Gás de cozinha pode atingir R$ 150 no estado, segundo Dieese

O valor do botijão de gás de cozinha de 13 kg no Pará pode alcançar até R$ 150, conforme aponta levantamento do Departamento Intersindical de Estatística e Estudos Socioeconômicos (Dieese-PA). De acordo com revendedores, o aumento está diretamente ligado aos reajustes promovidos pelas distribuidoras nos últimos dois meses, reflexo dos leilões de estoque implementados pela Petrobras desde o fim de 2024.

Esses leilões, segundo representantes do setor, tornaram o processo de compra mais competitivo e caro, além de intensificarem a disputa com revendedores clandestinos. O vice-presidente do Sindicato dos Revendedores de Gás do Estado do Pará (Sergap), David Nascimento, destaca que a nova política de comercialização da Petrobras fez com que alguns comerciantes consigam manter estoques mais robustos que outros, desequilibrando o mercado.

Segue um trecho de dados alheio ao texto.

Lemma winv_step w w' : WInv w → wstep w w' → WInv w'.
Proof.
  intros HI Hst. pose proof (w_sizes _ HI) as [Hb Hbs]%Forall_cons. destruct Hst.
  - destruct (write_acquire_spec _ _ _ H2). by apply winv_acquired.
  - destruct (write_wait_spec _ _ _ _ H2). by apply winv_acquired.
  - apply (winv_caller w _ (caller w)); try done. apply HI.
  - by apply winv_commit.
  - apply (winv_caller w (tx w) CIdle); done.
  - apply (winv_caller w _ (caller w)); try done. apply HI.
  - destruct HI. by constructor.
  - by eapply winv_thread.
Qed.

Lemma winv_reachable w : (0 < depth)%nat → wreachable w → WInv w.
Proof.
  intros Hd. unfold wreachable. revert w. apply (rtc_ind_r WInv); [by apply winv_init|].
  intros w w' _ Hst HI. by eapply winv_step.
Qed.

End writer.

(** C13 What a writing queue does with the items committed to it, whatever the
    interleaving of its caller, its thread, stops and what the socket answers:
    the frames handed to the socket are those of the items sent, in the order of
    their commits and numbered by it; every item before them was sent or counted
    as dropped; the ring holds the rest, never more than its depth; and a commit
    after a granted acquisition is never lost. *)
Theorem writer_sends_in_order c depth overflow policy w :
  (0 < depth)%nat → wreachable c depth overflow policy w →
  let n := length (outcomes w) in
  wire w = sent_frames c policy (committed w) (outcomes w) ∧
  ring_contents depth (send_ring (tx w)) = drop (n - advancing (pc w)) (committed w) ∧
  (length (committed w) ≤ n + depth)%nat ∧
  send_drop_count (tx w) = u64 (Z.of_nat (length (filter (λ b : bool, b = false) (outcomes w)))) ∧
  (caller w = CHolding →
   ring_contents depth (send_ring (write_commit depth (tx w))) =
   ring_contents depth (send_ring (tx w)) ++ [write_buf (tx w)]).
Proof.
  intros Hd HI%winv_reachable; [|done]. cbv zeta. pose proof (w_ring _ _ _ _ HI) as Hr.
  split_and!; [apply HI|apply HI| |apply HI|].
  - pose proof (f_equal length (w_contents _ _ _ _ HI)) as Hl. rewrite ring_contents_length, length_drop in Hl.
    destruct Hr as (_ & _ & _ & Hc & _). lia.
  - intros Hh. pose proof (w_holding _ _ _ _ HI Hh) as Hlt. unfold write_commit.
    rewrite (proj2 (Nat.leb_gt _ _) Hlt). cbn. apply (ring_store_ok _ _ _ Hr Hlt).
Qed.

(** ** The reader *)

(** The item a message carries for a reader, if it accepts it. *)
Definition decode (c : Frames) (policy : ChecksumPolicy) (msg : list Z) : option (list Z) :=
  if max_frame_sz c <=? Z.of_nat (length msg) then None
  else
    env ← unpack msg ≫= unpack_envelope;
    if negb (length (payload env) =? length (schema_defs c))%nat ||
       (bool_decide (is_Some (schema_tag c)) && negb (bool_decide (recv_tag env = tag_bytes c))) then None
    else
      item ← unpack_payload (payload env) (schema_defs c) (zeros (item_sz c));
      if negb (bool_decide (policy = ChecksumNone)) && negb (verify_blake2b (frame_checksum env) item) then None
      else Some item.

(** What the rest of the reader keeps while a message comes in. *)
Definition same_ring (r r' : Rx) : Prop :=
  recv_ring r' = recv_ring r ∧ recv_overflow_count r' = recv_overflow_count r.

Lemma note_seq_ring s r : same_ring r (note_seq s r).
Proof. unfold note_seq. by case_match. Qed.

Lemma recv_message_decode c depth policy msg r :
  match decode c policy msg with
  | None => same_ring r (recv_message c depth policy msg r)
  | Some item => ∃ r1, same_ring r r1 ∧ recv_message c depth policy msg r = push_received depth item r1
  end.
Proof.
  unfold decode, recv_message. destruct (max_frame_sz c <=? _); [done|].
  destruct (unpack msg ≫= unpack_envelope) as [env|]; [|done]. cbn [mbind option_bind].
  destruct (negb _); [done|]. cbn [orb]. destruct (bool_decide _ && _); [done|].
  pose proof (note_seq_ring (frame_seq env) r) as Hn.
  destruct (unpack_payload _ _ _) as [item|]; cbn; [|exact Hn].
  destruct (_ && _); [exact Hn|]. by exists (note_seq (frame_seq env) r).
Qed.

(** A reading queue; the items it has accepted and those it has delivered. *)
Record Reader := mkReader { rx : Rx; accepted : list (list Z); delivered : list (list Z) }.
#[global] Instance eta_reader : Eta Reader := λ r, mkReader (rx r) (accepted r) (delivered r).

Section reader.
Context (c : Frames) (depth : nat) (policy : ChecksumPolicy).

Definition init_reader : Reader := mkReader (new_rx depth (item_sz c)) [] [].

Inductive rstep (r : Reader) : Reader → Prop :=
  | rs_message msg :
      rstep r (r <| rx ::= recv_message c depth policy msg |>
                 <| accepted ::= (λ l, l ++ option_list (decode c policy msg)) |>)
  | rs_read timed_out o q : read_acquire depth timed_out (rx r) = Some (o, q) →
      rstep r (r <| rx := q |> <| delivered ::= (λ l, l ++ option_list o) |>)
  | rs_stop : rstep r (r <| rx ::= (λ q, q <| recv_stop := true |>) |>).

Definition rreachable : Reader → Prop := rtc rstep init_reader.

Record RInv (r : Reader) : Prop := {
  r_ring : ring_ok depth (recv_ring (rx r));
  r_order : sublist (delivered r ++ ring_contents depth (recv_ring (rx r))) (accepted r);
  r_newest : ∃ before, accepted r = before ++ ring_contents depth (recv_ring (rx r));
  r_count : ∃ lost, (length (accepted r) = length (delivered r) + lost + ring_count (recv_ring (rx r)))%nat ∧
                    recv_overflow_count (rx r) = u64 (Z.of_nat lost);
}.

Lemma push_received_spec item q :
  ring_ok depth (recv_ring q) →
  let q' := push_received depth item q in
  ring_ok depth (recv_ring q') ∧
  ring_contents depth (recv_ring q') = push_newest depth item (ring_contents depth (recv_ring q)) ∧
  recv_overflow_count q' =
    (if (ring_count (recv_ring q) <? depth)%nat then recv_overflow_count q else u64_succ (recv_overflow_count q)).
Proof.
  intros Hok. cbv zeta. unfold push_received, push_newest. rewrite ring_contents_length.
  pose proof Hok as (_ & _ & _ & Hc & _).
  destruct (Nat.leb_spec depth (ring_count (recv_ring q))); destruct (Nat.ltb_spec (ring_count (recv_ring q)) depth);
    try lia; cbn.
  - destruct (ring_overwrite_ok depth (recv_ring q) item Hok ltac:(lia)) as [? ?]. done.
  - destruct (ring_store_ok depth (recv_ring q) item Hok) as [? ?]; [done|]. done.
Qed.

Lemma rinv_init : (0 < depth)%nat → RInv init_reader.
Proof.
  intros Hd. constructor; cbn; [by apply new_ring_ok|done|by exists []|by exists 0%nat].
Qed.

Lemma rinv_step r r' : RInv r → rstep r r' → RInv r'.
Proof.
  intros [H1 H2 [before H3] (lost & H4 & H5)] Hst. destruct Hst as [msg|timed_out o q Hq|].
  - pose proof (recv_message_decode c depth policy msg (rx r)) as Hm.
    destruct (decode c policy msg) as [item|]; cbn [option_list].
    + destruct Hm as (q & (Hr & Ho) & Hm). rewrite <- Hr in *.
      destruct (push_received_spec item q H1) as (P1 & P2 & P3).
      pose proof (ring_contents_length depth (recv_ring q)) as Hlen. pose proof H1 as (Hpos & _ & _ & Hle & _).
      pose proof (f_equal length P2) as Hlen'. rewrite ring_contents_length in Hlen'.
      unfold push_newest in P2, Hlen'. rewrite Hlen in P2, Hlen'. rewrite length_app in Hlen'. cbn [length] in Hlen'.
      constructor; cbn; rewrite ?Hm; [done| | |].
      * rewrite P2. destruct (ring_count (recv_ring q) <? depth)%nat.
        -- rewrite app_assoc. by apply sublist_app.
        -- rewrite app_assoc. apply sublist_app; [|done]. etrans; [|exact H2]. apply sublist_app; [done|].
           destruct (ring_contents _ _); cbn; [done|]. by apply sublist_cons.
      * rewrite P2, H3. destruct (ring_count (recv_ring q) <? depth)%nat.
        -- exists before. by rewrite app_assoc.
        -- destruct (ring_contents depth (recv_ring q)) as [|y l]; cbn; [by exists before; rewrite app_nil_r|].
           exists (before ++ [y]). by rewrite <- !app_assoc.
      * destruct (ring_count (recv_ring q) <? depth)%nat eqn:Hlt; rewrite ?Hlt in Hlen'.
        -- exists lost. rewrite length_app, P3, Ho. cbn. split; [lia|done].
        -- apply Nat.ltb_ge in Hlt. exists (S lost).
           rewrite length_app, P3, Ho, H5, u64_succ_of_nat. cbn. split; [|done].
           rewrite length_tl in Hlen'. lia.
    + destruct Hm as [Hr Ho].
      constructor; cbn; rewrite ?app_nil_r, ?Hr, ?Ho; [done|done|by exists before|by exists lost].
  - unfold read_acquire in Hq. destruct (ring_count (recv_ring (rx r)) =? 0)%nat eqn:Hz.
    + destruct (_ || _); [|done]. injection Hq as <- <-.
      constructor; cbn; rewrite ?app_nil_r; [done|done|by exists before|by exists lost].
    + injection Hq as <- <-. apply Nat.eqb_neq in Hz.
      destruct (ring_pop_ok _ _ H1 ltac:(lia)) as [P1 P2]. rewrite P2 in H2, H3. cbn.
      constructor; cbn -[ring_contents ring_pop]; [done| | |].
      * by rewrite <- app_assoc.
      * exists (before ++ [ring_front (recv_ring (rx r))]). by rewrite <- app_assoc.
      * exists lost. rewrite length_app. cbn. split; [lia|done].
  - constructor; cbn; [done|done|by exists before|by exists lost].
Qed.

End reader.

(** C15 What a reading queue delivers, whatever messages come in between reads:
    the items it accepted, in their order; the ring holds the newest of them,
    oldest first; and every accepted item is delivered, in the ring or counted
    as an overflow. *)
Theorem reader_keeps_the_newest c depth policy r :
  (0 < depth)%nat → rreachable c depth policy r →
  let held := ring_contents depth (recv_ring (rx r)) in
  sublist (delivered r ++ held) (accepted r) ∧ (length held ≤ depth)%nat ∧
  (∃ before, accepted r = before ++ held) ∧
  (∃ lost, (length (accepted r) = length (delivered r) + lost + length held)%nat ∧
           recv_overflow_count (rx r) = u64 (Z.of_nat lost)).
Proof.
  intros Hd Hr. assert (RInv depth r) as [H1 H2 H3 H4].
  { revert r Hr. apply (rtc_ind_r (RInv depth)); [by apply rinv_init|].
    intros r r' _ Hst HI. by eapply rinv_step. }
  cbv zeta. rewrite ring_contents_length. split_and!; try done. by destruct H1 as (_ & _ & _ & ? & _).
Qed.

End with_libraries.

End ZmqQueueProps.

A prática foi adotada em outubro passado, quando a estatal passou a reservar parte da produção para venda via leilão. Isso pressionou os preços no Pará, estado que já figura na 11ª colocação entre os mais caros do país, segundo o Dieese.

Mesmo com os aumentos, Nascimento afirma que tenta manter os preços abaixo do reajuste real, como forma de competir com os comércios irregulares. Em suas lojas, o botijão continua sendo vendido entre R$ 120 (à vista) e R$ 125 (no cartão), embora ele reconheça que o valor ideal para manter a margem de lucro seria de R$ 130. “Deveríamos estar vendendo a esse preço, mas a concorrência desleal nos impede de repassar o reajuste integral”, afirma.

O primeiro aumento deste ano foi registrado em abril, motivado por uma escassez de estoque causada pelo atraso na chegada de um navio da Petrobras. Em 5 de maio, um novo reajuste foi aplicado, ainda como reflexo da instabilidade na distribuição e da política de leilões.

Regiões com maiores preços

Segundo os dados analisados pelo Dieese, os preços mais altos do botijão de 13 kg se concentram majoritariamente nos estados da região Norte. No Pará, os valores oscilam entre R$ 84 e R$ 150, de acordo com o banco de dados da Agência Nacional do Petróleo, Gás Natural e Biocombustíveis (ANP).

Entre os municípios paraenses, Paragominas apresenta a média mais elevada, com R$ 148,57 por botijão. Já Parauapebas ocupa a 12ª posição, com preço médio de R$ 130,83.